Am I very incomprehensible, my dear comrade Bernard? I am just trying to make you see the great simple thing: the painting of humanity, or rather of a whole republic, by the simple means of portraiture. This first and foremost. When later on - in the case of Rembrandt - we happen to meet with mysticism, with Christs, with nude women, then it is very interesting but it is not the main thing. Let Baudelaire hold his tongue in this domain; his words are sonorous but then infinitely shallow.

Let us take Baudelaire for what he is, a modern poet, just as Musset is another, but let him stop being a nuisance when we are speaking about painting. 1 I don't like your drawing “Lechery” as much as the others. I like “The Tree,” however; it is very smart.

A handshake,

Sincerely yours, Vincent

  1. [Footnote by Bernard] All this was provoked by my quoting with admiration the quatrain from Charles Baudelaire's Phares:

Rembrandt triste hôpital tout rempli de murmures

Et d'un grand crucifix décoré seulement,

D'où la priére en pleurs s'exhale des ordures

Et d'un rayon d'hiver traverse brusquement.

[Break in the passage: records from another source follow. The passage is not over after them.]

(** * Training driver of the digit recogniser: [src/digit_recognizer/train.py]

    A shallow embedding of the class [Train] and the proofs of its
    orchestration properties.  The driver is sequencing code: it reads
    attributes of [self], calls collaborators and stores what they return.
    Python raises exceptions and keeps whatever was assigned before the
    raise, so every method is a function from a state to an outcome
    together with the state reached, also when the outcome is an exception. *)

From stdpp Require Import gmap strings list fin_maps.
From Stdlib Require Import ZArith.

Open Scope string_scope.
Local Set Warnings "-register-all".

(** ** Python values

    The values the driver receives as arguments and the values a parsed JSON
    document is made of.  A [dict] read from JSON has string keys. *)

Inductive pyval : Type :=
| PyNone
| PyBool (b : bool)
| PyInt (n : Z)
| PyFloat (mantissa : Z) (exponent : Z)   (* mantissa * 10 ^ exponent *)
| PyStr (s : string)
| PyList (l : list pyval)
| PyDict (d : gmap string pyval).

(** Truth value of an object in an [if] statement. *)
Definition truthy (v : pyval) : bool :=
  match v with
  | PyNone => false
  | PyBool b => b
  | PyInt n => negb (n =? 0)%Z
  | PyFloat m _ => negb (m =? 0)%Z
  | PyStr s => negb (String.eqb s "")
  | PyList l => match l with [] => false | _ => true end
  | PyDict d => negb (bool_decide (d = ∅))
  end.

(** ** Exceptions *)

Inductive exn : Type :=
| AssertionError (msg : string)
| AttributeError (attr : string)
| KeyError (key : string)
| TypeError (msg : string)
| ConfigNotFound (name directory : string)
| NotFoundError (path : string)
| CollaboratorError (msg : string).

(** [v[k]] for a string key [k]. *)
Definition subscript (v : pyval) (k : string) : exn + pyval :=
  match v with
  | PyDict d =>
      match d !! k with
      | Some x => inr x
      | None => inl (KeyError k)
      end
  | PyStr _ => inl (TypeError "string indices must be integers")
  | PyList _ => inl (TypeError "list indices must be integers or slices, not str")
  | _ => inl (TypeError "object is not subscriptable")
  end.

(** [v[k1][k2]...], evaluated left to right. *)
Fixpoint subscripts (v : pyval) (path : list string) : exn + pyval :=
  match path with
  | [] => inr v
  | k :: ks =>
      match subscript v k with
      | inl e => inl e
      | inr v' => subscripts v' ks
      end
  end.

(** The field reached by a path of keys is present: every key of the path
    is found, each in the mapping the previous one led to. *)
Fixpoint has_field (v : pyval) (path : list string) : bool :=
  match path with
  | [] => true
  | k :: ks =>
      match v with
      | PyDict d =>
          match d !! k with
          | Some v' => has_field v' ks
          | None => false
          end
      | _ => false
      end
  end.

(** The document is a nested mapping along a path: each key of the path is
    looked up in a mapping, as far as the keys are found. *)
Fixpoint nested_mapping (v : pyval) (path : list string) : bool :=
  match path with
  | [] => true
  | k :: ks =>
      match v with
      | PyDict d =>
          match d !! k with
          | Some v' => nested_mapping v' ks
          | None => true
          end
      | _ => false
      end
  end.

Definition learning_rate_path : list string :=
  ["model"; "optimizer"; "learning_rate"].
(** * release-it: the release pipeline and its npm publish client

    A shallow embedding of [lib/errors.js], [lib/log.js], [lib/npm.js] and
    [lib/tasks.js].  Promises are modelled by a state-and-exception monad
    over a [World] that records every call made to a collaborator; the
    collaborators whose code lives in other modules (git, GitHub, GitLab,
    shell, version, changelog, prompt, metrics) answer through an [Env]
    oracle that may depend on the whole history of the run. *)

From Stdlib Require Import String Ascii List Bool Arith Lia.
From Stdlib Require Import DecimalString.
Import ListNotations.
Open Scope string_scope.

(** ** JavaScript strings *)

Module Js.

Definition EOL : string := String (ascii_of_nat 10) EmptyString.

(** [String.prototype.includes], also what an unanchored literal regular
    expression tests. *)
Fixpoint includes (needle hay : string) : bool :=
  String.prefix needle hay
  || match hay with
     | EmptyString => false
     | String _ rest => includes needle rest
     end.

Definition startsWith (p s : string) : bool := String.prefix p s.

(** Truthiness of a string that may be [undefined]/[null]. *)
Definition truthy (s : option string) : bool :=
  match s with
  | Some (String _ _) => true
  | _ => false
  end.

Definition nonempty (s : string) : option string :=
  match s with
  | EmptyString => None
  | _ => Some s
  end.

(** A double-quoted piece of text. *)
Definition quoted (s : string) : string :=
  String (ascii_of_nat 34) s ++ String (ascii_of_nat 34) EmptyString.

Definition is_some {A} (o : option A) : bool :=
  match o with Some _ => true | None => false end.

(** A default parameter or destructuring default: used on [undefined]. *)
Definition default {A} (d : A) (o : option A) : A :=
  match o with Some a => a | None => d end.

Definition lower_ascii (c : ascii) : ascii :=
  let n := nat_of_ascii c in
  if Nat.leb 65 n && Nat.leb n 90 then ascii_of_nat (n + 32) else c.

Fixpoint toLowerCase (s : string) : string :=
  match s with
  | EmptyString => EmptyString
  | String c r => String (lower_ascii c) (toLowerCase r)
  end.

Definition of_nat (n : nat) : string := NilEmpty.string_of_uint (Nat.to_uint n).

End Js.

(** ** lib/errors.js *)

Module Errors.

(** The classes exported by [errors.js]; [Foreign] stands for any thrown
    value that is not an instance of [ReleaseItError], [TypeError] for the
    engine's own error on a property of [undefined]. *)
Inductive ErrorClass :=
| ReleaseItError
| GitCommitError
| GitHubClientError
| InvalidVersionError
| FileNotFoundError
| DistRepoStageDirError
| GitRepoError
| GitRemoteUrlError
| GitCleanWorkingDirError
| GitUpstreamError
| TokenError
| npmTimeoutError
| npmAuthError
| Foreign
| TypeError.

Record Err := mkErr { cls : ErrorClass; message : string }.

(** [err instanceof ReleaseItError]: every class of the module extends it. *)
Definition instanceofReleaseItError (e : Err) : bool :=
  match cls e with
  | Foreign | TypeError => false
  | _ => true
  end.

(** [err.name]: none of the classes of [errors.js] overrides it. *)
Definition err_name (e : Err) : string :=
  match cls e with
  | TypeError => "TypeError"
  | _ => "Error"
  end.

(** [String(err)] for an [Error]. *)
Definition toString (e : Err) : string :=
  match message e with
  | EmptyString => err_name e
  | m => err_name e ++ ": " ++ m
  end.

Definition newInvalidVersionError : Err :=
  mkErr InvalidVersionError "An invalid version was provided.".

Definition newGitCleanWorkingDirError : Err :=
  mkErr GitCleanWorkingDirError
    ("Working dir must be clean." ++ Js.EOL
     ++ "Please stage and commit your changes." ++ Js.EOL
     ++ "Alternatively, use `--no-git.requireCleanWorkingDir` to include the changes in the release commit"
     ++ " (or save `" ++ String (ascii_of_nat 34) "git.requireCleanWorkingDir"
     ++ String (ascii_of_nat 34) ": false` in the configuration).").

Definition newTokenError (type tokenRef : string) : Err :=
  mkErr TokenError
    ("Environment variable " ++ String (ascii_of_nat 34) tokenRef
     ++ String (ascii_of_nat 34) (" is required for " ++ type ++ " releases.")
     ++ Js.EOL
     ++ "Documentation: https://github.com/webpro/release-it#"
     ++ Js.toLowerCase type ++ "-releases").

Definition newNpmTimeoutError (timeout : nat) : Err :=
  mkErr npmTimeoutError
    ("Unable to reach npm registry (timed out after " ++ Js.of_nat timeout ++ "ms).").
(** Integers below 2^53 in magnitude are Number values. *)
Lemma binary64_int (q : Q) :
  Qden q = 1%positive -> (Z.abs (Qnum q) < 2 ^ 53)%Z ->
  binary64 q = Fin (inject_Z (Qnum q)).
Proof.
  destruct q as [n d]. cbn [Qnum Qden]. intros -> Hn.
  destruct (Z.eq_dec n 0%Z) as [-> | Hn0]; [reflexivity|].
  assert (Hq : ~ n # 1 == 0).
  { unfold Qeq. simpl. lia. }
  pose proof (ilog2_le (Qabs (n # 1))) as He.
  set (e := ilog2 (Qabs (n # 1))) in *. simpl in He.
  assert (Hl : (Z.log2 (Z.abs n) < 53)%Z).
  { apply Z.log2_lt_pow2; lia. }
  set (s := Z.max (e - 52) (-1074)) in *.
  assert (Hs : (0 <= - s)%Z) by lia.
  assert (Hp : pow2 s == 1 / inject_Z (2 ^ (- s))).
  { rewrite <- (pow2_neg (- s)) by assumption. now rewrite Z.opp_involutive. }
  pose proof (Zpow2_pos (- s) Hs) as HP.
  assert (HPq : 0 < inject_Z (2 ^ (- s))).
  { change 0 with (inject_Z 0). now rewrite <- Zlt_Qlt. }
  assert (Hx : (n # 1) / pow2 s == inject_Z (n * 2 ^ (- s))).
  { rewrite Hp, inject_Z_mult. change (n # 1) with (inject_Z n). field. lra. }
  assert (Hr : inject_Z (round_half_even ((n # 1) / pow2 s)) * pow2 s == inject_Z n).
  { rewrite (rhe_comp _ _ Hx), rhe_Z, Hp, inject_Z_mult. field. lra. }
  rewrite binary64_finite; fold e; fold s.
  - rewrite (Qred_complete _ _ Hr). f_equal. apply Qred_identity. apply Z.gcd_1_r.
  - assumption.
  - rewrite Hr. eapply Qle_lt_trans; [|apply pow2_53_1024].
    apply Qabs_Qle_condition. rewrite <- inject_Z_opp, <- !Zle_Qle. lia.
Qed.

Ltac push_inject_in H :=
  repeat first [ rewrite inject_Z_mult in H | rewrite inject_Z_plus in H
               | rewrite inject_Z_minus in H | rewrite inject_Z_opp in H ];
  change (inject_Z 2) with 2 in H; change (inject_Z 1) with 1 in H.

Lemma inject_Z_pos (b : Z) : (0 < b)%Z -> 0 < inject_Z b.
Proof. intros H. change 0 with (inject_Z 0). now rewrite <- Zlt_Qlt. Qed.

Lemma Qle_Zdiv (M a b : Z) :
  (0 < b)%Z -> (M * b <= a)%Z -> inject_Z M <= inject_Z a / inject_Z b.
Proof.
  intros Hb H. apply Qle_shift_div_l; [now apply inject_Z_pos|].
  now rewrite <- inject_Z_mult, <- Zle_Qle.
Qed.

Lemma Qlt_Zdiv_half (M a b : Z) :
  (0 < b)%Z -> (2 * a < (2 * M - 1) * b)%Z ->
  inject_Z a / inject_Z b < inject_Z M - (1 # 2).
Proof.
  intros Hb H. apply Qlt_shift_div_r; [now apply inject_Z_pos|].
  rewrite Zlt_Qlt in H.
  push_inject_in H. lra.
Qed.
(** * A shallow embedding of the Assuan line codec and connection dispatcher
    of assuan_rs (src/command.rs, src/request.rs, src/response.rs,
    src/server.rs and the borrowed-string codec of src/lib.rs).

    Rust strings ([&str], [String]) are modelled as [string], read as the
    sequence of their UTF-8 bytes: one [ascii] per byte.  [str::len] is
    therefore [String.length], and byte slicing ([s[..1]], [s[1..]]) is
    modelled with Rust's char-boundary check, a failed check being a panic.
    Panics are modelled by [None] in an [option] result. *)

From Stdlib Require Import Strings.String Strings.Ascii List Arith NArith Bool Lia.
From Stdlib Require Import Numbers.DecimalString Numbers.DecimalN.
Import ListNotations.
Open Scope bool_scope.
Open Scope string_scope.

(** ** Bytes and UTF-8 *)

Definition byte (c : ascii) : N := N_of_ascii c.

(** A UTF-8 continuation byte: [0x80 ..= 0xBF]. *)
Definition is_cont (c : ascii) : bool :=
  (128 <=? byte c)%N && (byte c <=? 191)%N.

Definition in_range (lo hi : N) (c : ascii) : bool :=
  (lo <=? byte c)%N && (byte c <=? hi)%N.

(** Well-formed UTF-8 (RFC 3629), the invariant of every Rust [&str]. *)
Fixpoint valid_utf8 (s : string) : bool :=
  match s with
  | EmptyString => true
  | String c0 s1 =>
      if (byte c0 <? 128)%N then valid_utf8 s1
      else if in_range 194 223 c0 then
        match s1 with
        | String c1 s2 => is_cont c1 && valid_utf8 s2
        | EmptyString => false
        end
      else if in_range 224 244 c0 then
        match s1 with
        | String c1 (String c2 s3) =>
            let ok1 :=
              if (byte c0 =? 224)%N then in_range 160 191 c1
              else if (byte c0 =? 237)%N then in_range 128 159 c1
              else if (byte c0 =? 240)%N then in_range 144 191 c1
              else if (byte c0 =? 244)%N then in_range 128 143 c1
              else is_cont c1 in
            if (byte c0 <? 240)%N then ok1 && is_cont c2 && valid_utf8 s3
            else match s3 with
                 | String c3 s4 => ok1 && is_cont c2 && is_cont c3 && valid_utf8 s4
                 | EmptyString => false
                 end
        | _ => false
        end
      else false
  end.

(** ** [str::trim]

    [char::is_whitespace] is Unicode's White_Space property: U+0009..U+000D,
    U+0020, U+0085, U+00A0, U+1680, U+2000..U+200A, U+2028, U+2029, U+202F,
    U+205F and U+3000.  On UTF-8 bytes these are one-, two- and three-byte
    sequences. *)

Definition ascii_ws (c : ascii) : bool :=
  in_range 9 13 c || (byte c =? 32)%N.

Definition ws2 (c d : ascii) : bool :=
  (byte c =? 194)%N && ((byte d =? 133)%N || (byte d =? 160)%N).

Definition ws3 (c d e : ascii) : bool :=
  ((byte c =? 225)%N && (byte d =? 154)%N && (byte e =? 128)%N)
  || ((byte c =? 226)%N && (byte d =? 128)%N
      && (in_range 128 138 e || (byte e =? 168)%N || (byte e =? 169)%N
          || (byte e =? 175)%N))
  || ((byte c =? 226)%N && (byte d =? 129)%N && (byte e =? 159)%N)
  || ((byte c =? 227)%N && (byte d =? 128)%N && (byte e =? 128)%N).

(** [str::trim_start]: drop whitespace characters from the front. *)
Fixpoint trim_start (s : string) : string :=
  match s with
  | EmptyString => EmptyString
  | String c s1 =>
      if ascii_ws c then trim_start s1 else
      match s1 with
      | String d s2 =>
          if ws2 c d then trim_start s2 else
          match s2 with
          | String e s3 => if ws3 c d e then trim_start s3 else s
          | EmptyString => s
          end
      | EmptyString => s
      end
  end.

(** The whole string is a sequence of whitespace characters. *)
Fixpoint all_ws (s : string) : bool :=
  match s with
  | EmptyString => true
  | String c s1 =>
      if ascii_ws c then all_ws s1 else
      match s1 with
      | String d s2 =>
          if ws2 c d then all_ws s2 else
          match s2 with
          | String e s3 => ws3 c d e && all_ws s3
          | EmptyString => false
          end
      | EmptyString => false
      end
  end.

(** [str::trim_end]: keep every byte up to the last one that is not part of
    a trailing run of whitespace characters. *)
Fixpoint trim_end (s : string) : string :=
  match s with
  | EmptyString => EmptyString
  | String c s1 => if all_ws s then EmptyString else String c (trim_end s1)
  end.

Definition trim (s : string) : string := trim_end (trim_start s).

(** ** [str::split_once] on a single-byte (ASCII) pattern *)

Fixpoint split_once (p : ascii) (s : string) : option (string * string) :=
  match s with
  | EmptyString => None
  | String c s1 =>
      if Ascii.eqb c p then Some (EmptyString, s1)
      else match split_once p s1 with
           | Some (a, b) => Some (String c a, b)
           | None => None
           end
  end.

(** ** Byte slicing with the char-boundary check ([None] = panic) *)

(** [s.is_char_boundary(1)] for a non-empty [s]. *)
Definition boundary1 (s : string) : bool :=
  match s with
  | String _ (String c _) => negb (is_cont c)
  | _ => true
  end.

[Rembrandt - sad hospital filled full of murmurs

And decorated only with a great crucifix

Where the tearful prayer breathes out of the filth

And brusquely traversed by a wintry ray.]


At this time, Vincent was 35 year old
Source:
Vincent van Gogh. Letter to Emile Bernard. Written c. 25 July 1888 in Arles. Translated by Mrs. Johanna van Gogh-Bonger, edited by Robert Harrison, number B13.